Background: The 90 kDa heat shock protein (HSP90), which facilitates proper folding and stability of numerous signaling molecules involved in growth control, cell survival, and development, has been implicated in malignant processes. Like its parent compound geldanamycin, tanespimycin binds to HSP90 and causes antineoplastic effects in vitro and in vivo.
Materials and methods: All relevant published papers identified through searches of PubMed and abstracts from major recent hematology and oncology meetings were reviewed as of October 2009.

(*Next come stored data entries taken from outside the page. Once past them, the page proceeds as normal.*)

Lemma on_container_Forall2 name f (R : Container → Container → Prop) cs :
  (∀ c, R c c) → (∀ c, R c (f c)) → Forall2 R cs (on_container name f cs).
Proof.
  intros Hr Hf. induction cs as [|c cs IH]; simpl; [constructor|].
  case_decide; constructor; auto. by apply Forall_Forall2_diag, Forall_forall.
Qed.

Lemma fmap_Forall2 (f : Container → Container) (R : Container → Container → Prop) cs :
  (∀ c, R c (f c)) → Forall2 R cs (f <$> cs).
Proof. intros Hf. induction cs as [|c cs IH]; constructor; auto. Qed.

(** volumes and mounts made one for one *)
Lemma names_declared {A} (vol : A → VolumeApply) (mnt : A → VolumeMountApply) vs xs :
  (∀ x, vm_Name (mnt x) = va_Name (vol x)) →
  Forall (λ m, vm_Name m ∈ va_Name <$> vs ++ (vol <$> xs)) (mnt <$> xs).
Proof.
  intros Hn. apply Forall_fmap, Forall_forall. intros x Hx. simpl. rewrite Hn, fmap_app.
  apply elem_of_app. right. apply list_elem_of_fmap. exists (vol x). split; [done|].
  apply list_elem_of_fmap. by exists x.
Qed.

Lemma mountSecretVolumes_ok secrets t : pods_ok t → pods_ok (mountSecretVolumes secrets t).
Proof.
  unfold mountSecretVolumes. set (ms := _ <$> secrets). set (vs := _ <$> secrets).
  apply (pods_ok_add vs (on_container "storage-service" (add_mounts ms)) t). intros cs.
  apply on_container_Forall2; [by left|]. intros c. right. exists ms. split; [done|].
  by apply names_declared.
Qed.

Lemma configureVault_ok classes t : pods_ok t → pods_ok (configureVaultSecretProvider classes t).
Proof.
  unfold configureVaultSecretProvider. set (f := λ c, _).
  apply (pods_ok_add (class_volume <$> ss_Vaults classes) (fmap f) t). intros cs. apply fmap_Forall2. intros c. subst f. cbv beta.
  case_decide; [|by left].
  right. eexists. split; [done|]. by apply names_declared.
Qed.

Lemma pods_ok_annotations v t : pods_ok t → pods_ok (set_tp_Annotations v t).
Proof. done. Qed.

Lemma pods_ok_volumes vs t : pods_ok t → pods_ok (set_tp_Volumes (tp_Volumes t ++ vs) t).
Proof.
  apply (pods_ok_add vs (λ cs, cs)). intros cs. apply Forall_Forall2_diag, Forall_forall. by left.
Qed.

Lemma configureConjur_ok classes t : pods_ok t → pods_ok (configureConjurSecretProvider classes t).
Proof.
  intros Ht. unfold configureConjurSecretProvider. destruct (existsb _ _); [|by apply pods_ok_volumes].
  assert (pods_ok (set_tp_Containers (on_container "storage-service"
      (add_mounts ((λ c, class_mount (cs_Name c)) <$> ss_Conjurs classes)) (tp_Containers t))
      (set_tp_Volumes (tp_Volumes t ++ ((λ c, class_volume (cs_Name c)) <$> ss_Conjurs classes)) t)))
    as Hok.
  { apply (pods_ok_add ((λ c, class_volume (cs_Name c)) <$> ss_Conjurs classes)
             (on_container "storage-service"
                (add_mounts ((λ c, class_mount (cs_Name c)) <$> ss_Conjurs classes))) t); [|done].
    intros cs.
    apply on_container_Forall2; [by left|]. intros c. right. eexists. split; [done|].
    by apply names_declared. }
  case_decide; [exact Hok|by apply pods_ok_annotations].
Qed.

Lemma configureSecretProviderClass_ok classes t :
  pods_ok t → pods_ok (configureSecretProviderClass classes t).
Proof. intros Ht. by apply configureConjur_ok, configureVault_ok. Qed.

Lemma mountSPCVolume_ok cls t : pods_ok t → pods_ok (mountSPCVolume cls t).
Proof.
  intros Ht. unfold mountSPCVolume.
  set (t' := if existsb _ (tp_Volumes t) then t else _).
  assert (pods_ok t' ∧ va_Name (class_volume cls) ∈ va_Name <$> tp_Volumes t') as [Ht' Hv].
  { subst t'. destruct (existsb _ (tp_Volumes t)) eqn:E.
    - split; [done|]. apply existsb_exists in E as (u & Hu & E%bool_decide_eq_true).
      rewrite <- E. apply list_elem_of_fmap. exists u. split; [done|]. by apply list_elem_of_In.
    - split; [by apply pods_ok_volumes|]. simpl. rewrite fmap_app. apply elem_of_app. right. by left. }
  destruct (existsb _ (tp_Containers t)); [done|].
  pose proof (pods_ok_add [] (fmap (add_mounts [class_mount cls])) t') as Hadd.
  rewrite app_nil_r in Hadd.
  assert (set_tp_Volumes (tp_Volumes t') t' = t') as E by by destruct t'.
  rewrite E in Hadd. apply Hadd; [|done]. intros cs. apply fmap_Forall2. intros c. right.
  exists [class_mount cls]. split; [done|]. by constructor.
Qed.

(** the mounts of a scaffold, name by name *)
Ltac solve_pods :=
  unfold pods_ok, mounts_declared; cbn;
  repeat (apply Forall_cons; split; [|]); try apply Forall_nil; try done;
  repeat first [apply list_elem_of_here | apply list_elem_of_further].

Ltac solve_valid :=
  split; [apply selects_app; cbn; by simplify_map_eq | solve_pods].

Lemma proxy_server_valid name sentinel ns i1 i2 i3 config redis key r n :
  valid_deployment (getProxyServerScaffold name sentinel ns i1 i2 i3 config redis key r n).
Proof. solve_valid. Qed.

Lemma storage_service_valid name ns image r config :
  valid_deployment (getStorageServiceScaffold name ns image r config).
Proof. solve_valid. Qed.

Lemma tenant_service_valid name ns sentinel image config redis key r n :
  valid_deployment (getTenantServiceScaffold name ns sentinel image config redis key r n).
Proof. solve_valid. Qed.

Lemma commander_valid cr name ns image redis userKey key sentinel checksum n :
  valid_deployment
    (getAuthorizationRediscommanderDeploymentScaffold cr name ns image redis userKey key sentinel
       checksum n).
Proof. solve_valid. Qed.

Lemma redis_valid cr name ns image redis key checksum r :
  valid_statefulset
    (getAuthorizationRedisStatefulsetScaffold cr name ns image redis key checksum r).
Proof. unfold valid_statefulset. cbn [rs_Body getAuthorizationRedisStatefulsetScaffold new_statefulset]. solve_valid. Qed.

Results: Different formulations and schedules of tanespimycin monotherapy and combination therapy have been tested in several phase I studies in patients with solid tumors or multiple myeloma (MM). No responses have been reported in studies of tanespimycin monotherapy in patients with metastatic melanoma. Tanespimycin given in combination with trastuzumab in patients with metastatic breast cancer induced a partial response in 24% of patients. Single-agent tanespimycin showed activity in MM and in combination with bortezomib, 27% of patients achieved minor response or better (48% bortezomib-naive patients, 22% bortezomib-pretreated patients, 13% bortezomib-refractory patients).
Conclusion: Tanespimycin represents a promising new agent for the treatment of relapsed/refractory MM. Results of ongoing and future trials will determine the role of tanespimycin both in MM and other malignancies, including breast cancer.